§ Problem statement:
From the entries below, transcribe exactly the lines between the line holding "routing table is" and the line holding "registered; a processor", inclusive; skip all other lines.

Collected data
- - -

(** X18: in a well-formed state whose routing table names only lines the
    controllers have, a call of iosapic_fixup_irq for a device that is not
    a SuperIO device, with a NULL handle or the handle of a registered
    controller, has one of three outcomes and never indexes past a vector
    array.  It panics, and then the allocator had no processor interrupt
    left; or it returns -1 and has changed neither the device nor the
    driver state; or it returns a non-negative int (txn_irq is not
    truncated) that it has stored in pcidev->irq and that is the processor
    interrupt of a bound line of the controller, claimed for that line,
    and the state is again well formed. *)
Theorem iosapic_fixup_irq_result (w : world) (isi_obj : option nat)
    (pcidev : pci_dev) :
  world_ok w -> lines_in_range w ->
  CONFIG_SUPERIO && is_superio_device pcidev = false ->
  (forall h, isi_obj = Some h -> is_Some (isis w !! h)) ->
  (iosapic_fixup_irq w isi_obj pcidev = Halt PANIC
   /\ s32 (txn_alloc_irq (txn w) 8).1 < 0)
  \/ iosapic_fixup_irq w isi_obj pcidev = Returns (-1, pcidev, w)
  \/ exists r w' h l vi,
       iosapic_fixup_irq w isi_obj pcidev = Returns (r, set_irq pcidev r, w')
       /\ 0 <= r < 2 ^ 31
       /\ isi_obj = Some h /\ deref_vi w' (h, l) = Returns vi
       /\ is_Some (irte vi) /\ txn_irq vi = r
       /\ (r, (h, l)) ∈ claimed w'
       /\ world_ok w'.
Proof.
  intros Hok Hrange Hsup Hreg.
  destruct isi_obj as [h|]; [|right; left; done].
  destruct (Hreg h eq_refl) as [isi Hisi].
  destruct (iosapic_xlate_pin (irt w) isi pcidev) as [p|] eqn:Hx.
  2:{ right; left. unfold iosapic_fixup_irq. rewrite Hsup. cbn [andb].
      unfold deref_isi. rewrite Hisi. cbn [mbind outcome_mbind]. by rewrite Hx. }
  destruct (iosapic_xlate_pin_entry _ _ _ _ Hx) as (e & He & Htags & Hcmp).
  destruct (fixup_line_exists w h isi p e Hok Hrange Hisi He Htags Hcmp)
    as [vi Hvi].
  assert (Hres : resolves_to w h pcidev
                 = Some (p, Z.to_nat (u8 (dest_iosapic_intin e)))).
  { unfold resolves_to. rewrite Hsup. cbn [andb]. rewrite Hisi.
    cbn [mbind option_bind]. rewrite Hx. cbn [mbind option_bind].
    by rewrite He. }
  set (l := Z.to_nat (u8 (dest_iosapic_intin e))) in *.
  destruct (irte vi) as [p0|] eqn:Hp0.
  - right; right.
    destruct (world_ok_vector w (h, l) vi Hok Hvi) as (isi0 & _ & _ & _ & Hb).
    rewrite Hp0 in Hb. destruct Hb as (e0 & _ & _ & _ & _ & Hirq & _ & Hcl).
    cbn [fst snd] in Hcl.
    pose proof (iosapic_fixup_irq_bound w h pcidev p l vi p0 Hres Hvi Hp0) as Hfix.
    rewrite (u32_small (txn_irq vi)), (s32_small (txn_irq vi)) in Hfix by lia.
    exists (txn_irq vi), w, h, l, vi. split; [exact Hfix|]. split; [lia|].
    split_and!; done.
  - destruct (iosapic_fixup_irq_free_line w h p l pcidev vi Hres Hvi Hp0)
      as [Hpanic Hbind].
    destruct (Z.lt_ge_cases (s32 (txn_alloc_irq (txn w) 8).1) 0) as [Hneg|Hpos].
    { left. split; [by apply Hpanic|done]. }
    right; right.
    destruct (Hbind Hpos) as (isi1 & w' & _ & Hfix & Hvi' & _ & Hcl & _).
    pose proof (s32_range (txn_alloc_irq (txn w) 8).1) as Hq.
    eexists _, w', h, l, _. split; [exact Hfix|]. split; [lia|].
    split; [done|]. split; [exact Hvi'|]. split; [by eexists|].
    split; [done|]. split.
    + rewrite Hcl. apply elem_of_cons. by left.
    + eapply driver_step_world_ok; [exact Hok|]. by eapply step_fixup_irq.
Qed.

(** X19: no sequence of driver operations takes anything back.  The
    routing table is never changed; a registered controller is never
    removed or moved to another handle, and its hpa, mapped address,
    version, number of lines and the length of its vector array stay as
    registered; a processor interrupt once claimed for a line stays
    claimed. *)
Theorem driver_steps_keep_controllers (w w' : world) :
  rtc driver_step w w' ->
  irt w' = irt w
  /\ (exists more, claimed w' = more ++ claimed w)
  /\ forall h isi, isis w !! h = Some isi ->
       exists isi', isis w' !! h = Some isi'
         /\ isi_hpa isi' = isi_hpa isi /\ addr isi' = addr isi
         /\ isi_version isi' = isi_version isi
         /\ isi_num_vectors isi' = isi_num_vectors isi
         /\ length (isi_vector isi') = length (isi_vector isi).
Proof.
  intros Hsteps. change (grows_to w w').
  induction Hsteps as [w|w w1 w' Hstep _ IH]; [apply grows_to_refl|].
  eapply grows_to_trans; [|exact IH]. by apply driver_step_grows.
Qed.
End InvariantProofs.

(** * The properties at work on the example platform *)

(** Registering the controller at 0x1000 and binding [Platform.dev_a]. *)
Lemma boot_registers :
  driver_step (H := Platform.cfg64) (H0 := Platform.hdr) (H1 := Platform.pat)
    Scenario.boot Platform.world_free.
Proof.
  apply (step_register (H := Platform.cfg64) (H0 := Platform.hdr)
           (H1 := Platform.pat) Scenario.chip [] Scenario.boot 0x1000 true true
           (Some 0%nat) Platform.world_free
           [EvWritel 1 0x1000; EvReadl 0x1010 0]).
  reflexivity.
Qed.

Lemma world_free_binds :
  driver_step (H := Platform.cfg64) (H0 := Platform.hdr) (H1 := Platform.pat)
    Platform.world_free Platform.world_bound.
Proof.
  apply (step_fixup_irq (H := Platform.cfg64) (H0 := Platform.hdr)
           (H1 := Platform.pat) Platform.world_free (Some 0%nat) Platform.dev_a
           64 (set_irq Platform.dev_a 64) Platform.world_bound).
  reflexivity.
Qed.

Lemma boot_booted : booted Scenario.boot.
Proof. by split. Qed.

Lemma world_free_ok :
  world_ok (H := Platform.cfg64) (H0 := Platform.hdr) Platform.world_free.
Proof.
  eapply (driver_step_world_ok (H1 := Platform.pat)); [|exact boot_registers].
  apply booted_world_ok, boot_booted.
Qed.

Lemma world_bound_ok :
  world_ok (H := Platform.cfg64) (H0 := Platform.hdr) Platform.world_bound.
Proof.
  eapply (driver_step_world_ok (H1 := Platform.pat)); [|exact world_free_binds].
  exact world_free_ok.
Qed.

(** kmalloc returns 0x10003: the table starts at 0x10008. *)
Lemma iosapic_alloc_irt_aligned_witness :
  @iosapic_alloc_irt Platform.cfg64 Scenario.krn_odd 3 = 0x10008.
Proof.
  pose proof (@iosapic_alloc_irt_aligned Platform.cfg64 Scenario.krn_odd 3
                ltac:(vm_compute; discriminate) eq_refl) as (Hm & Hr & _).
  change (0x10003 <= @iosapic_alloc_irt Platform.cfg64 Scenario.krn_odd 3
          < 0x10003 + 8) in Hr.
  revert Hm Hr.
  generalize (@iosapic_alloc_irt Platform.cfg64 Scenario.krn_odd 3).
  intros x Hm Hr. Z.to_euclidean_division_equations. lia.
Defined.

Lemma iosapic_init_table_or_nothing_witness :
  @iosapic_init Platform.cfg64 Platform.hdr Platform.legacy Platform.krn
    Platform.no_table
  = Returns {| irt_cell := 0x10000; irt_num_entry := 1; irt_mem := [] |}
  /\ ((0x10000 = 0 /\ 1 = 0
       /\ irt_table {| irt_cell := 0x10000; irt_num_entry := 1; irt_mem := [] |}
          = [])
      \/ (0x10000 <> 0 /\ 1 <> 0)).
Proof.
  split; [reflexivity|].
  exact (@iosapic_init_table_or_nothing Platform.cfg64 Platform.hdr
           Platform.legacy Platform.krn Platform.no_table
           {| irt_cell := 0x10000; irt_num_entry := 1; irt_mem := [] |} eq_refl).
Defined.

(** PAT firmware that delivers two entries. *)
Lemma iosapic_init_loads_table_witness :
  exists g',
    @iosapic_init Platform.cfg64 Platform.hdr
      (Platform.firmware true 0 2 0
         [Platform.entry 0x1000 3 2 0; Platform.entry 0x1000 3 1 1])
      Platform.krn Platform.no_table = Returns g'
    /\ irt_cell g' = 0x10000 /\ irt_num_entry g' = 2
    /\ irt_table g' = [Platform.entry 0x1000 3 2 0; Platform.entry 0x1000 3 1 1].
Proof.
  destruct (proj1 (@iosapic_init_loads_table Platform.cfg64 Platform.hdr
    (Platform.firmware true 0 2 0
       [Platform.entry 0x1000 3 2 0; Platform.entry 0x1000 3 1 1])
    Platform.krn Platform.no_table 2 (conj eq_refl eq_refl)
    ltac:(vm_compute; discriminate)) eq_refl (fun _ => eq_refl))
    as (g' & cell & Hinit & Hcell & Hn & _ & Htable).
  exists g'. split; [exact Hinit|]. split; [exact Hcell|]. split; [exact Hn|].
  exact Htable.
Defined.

- - -

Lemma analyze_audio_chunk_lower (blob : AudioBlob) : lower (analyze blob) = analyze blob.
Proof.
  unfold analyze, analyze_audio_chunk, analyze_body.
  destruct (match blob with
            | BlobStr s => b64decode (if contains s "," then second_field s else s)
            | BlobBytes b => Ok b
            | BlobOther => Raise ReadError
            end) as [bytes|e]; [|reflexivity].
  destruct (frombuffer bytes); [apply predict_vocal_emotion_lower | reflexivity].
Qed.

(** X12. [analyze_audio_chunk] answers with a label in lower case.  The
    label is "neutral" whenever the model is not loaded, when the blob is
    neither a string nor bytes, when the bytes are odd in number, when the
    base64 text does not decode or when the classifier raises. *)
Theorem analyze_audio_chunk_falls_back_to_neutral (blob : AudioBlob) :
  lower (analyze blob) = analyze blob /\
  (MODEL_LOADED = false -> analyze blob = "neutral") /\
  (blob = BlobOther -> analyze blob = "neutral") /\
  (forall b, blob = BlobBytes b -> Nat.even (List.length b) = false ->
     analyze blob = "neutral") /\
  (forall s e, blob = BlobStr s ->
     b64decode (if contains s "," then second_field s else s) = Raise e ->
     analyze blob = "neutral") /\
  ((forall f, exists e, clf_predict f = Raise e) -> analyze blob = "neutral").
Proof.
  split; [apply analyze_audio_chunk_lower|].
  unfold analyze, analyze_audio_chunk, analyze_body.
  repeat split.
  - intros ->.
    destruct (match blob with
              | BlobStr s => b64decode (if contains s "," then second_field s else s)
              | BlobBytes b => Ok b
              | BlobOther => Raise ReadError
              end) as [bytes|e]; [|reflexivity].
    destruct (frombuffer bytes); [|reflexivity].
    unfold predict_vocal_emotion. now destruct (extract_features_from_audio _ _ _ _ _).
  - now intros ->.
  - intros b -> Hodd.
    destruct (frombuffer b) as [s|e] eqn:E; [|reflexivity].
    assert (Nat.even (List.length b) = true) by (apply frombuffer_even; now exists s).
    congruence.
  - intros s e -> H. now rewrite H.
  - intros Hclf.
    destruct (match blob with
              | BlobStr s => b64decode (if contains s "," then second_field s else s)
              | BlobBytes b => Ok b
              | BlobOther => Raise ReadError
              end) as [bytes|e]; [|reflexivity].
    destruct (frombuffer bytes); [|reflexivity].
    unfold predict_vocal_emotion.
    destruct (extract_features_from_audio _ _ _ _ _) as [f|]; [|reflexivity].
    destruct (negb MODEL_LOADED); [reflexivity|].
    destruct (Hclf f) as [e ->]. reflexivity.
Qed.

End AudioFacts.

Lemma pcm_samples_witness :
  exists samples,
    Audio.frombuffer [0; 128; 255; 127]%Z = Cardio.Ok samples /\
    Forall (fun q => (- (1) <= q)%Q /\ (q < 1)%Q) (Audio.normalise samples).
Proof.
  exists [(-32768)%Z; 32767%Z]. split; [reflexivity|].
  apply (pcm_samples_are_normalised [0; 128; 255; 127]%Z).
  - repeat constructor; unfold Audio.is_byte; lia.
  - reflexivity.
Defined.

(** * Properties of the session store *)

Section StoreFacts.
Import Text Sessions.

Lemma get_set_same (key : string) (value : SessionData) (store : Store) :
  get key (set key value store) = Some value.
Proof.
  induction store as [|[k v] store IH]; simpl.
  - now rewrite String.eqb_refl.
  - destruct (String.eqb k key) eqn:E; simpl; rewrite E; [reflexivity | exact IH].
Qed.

- - -

§ Solution to the problem:
    routing table is never changed; a registered controller is never
    removed or moved to another handle, and its hpa, mapped address,
    version, number of lines and the length of its vector array stay as
    registered; a processor interrupt once claimed for a line stays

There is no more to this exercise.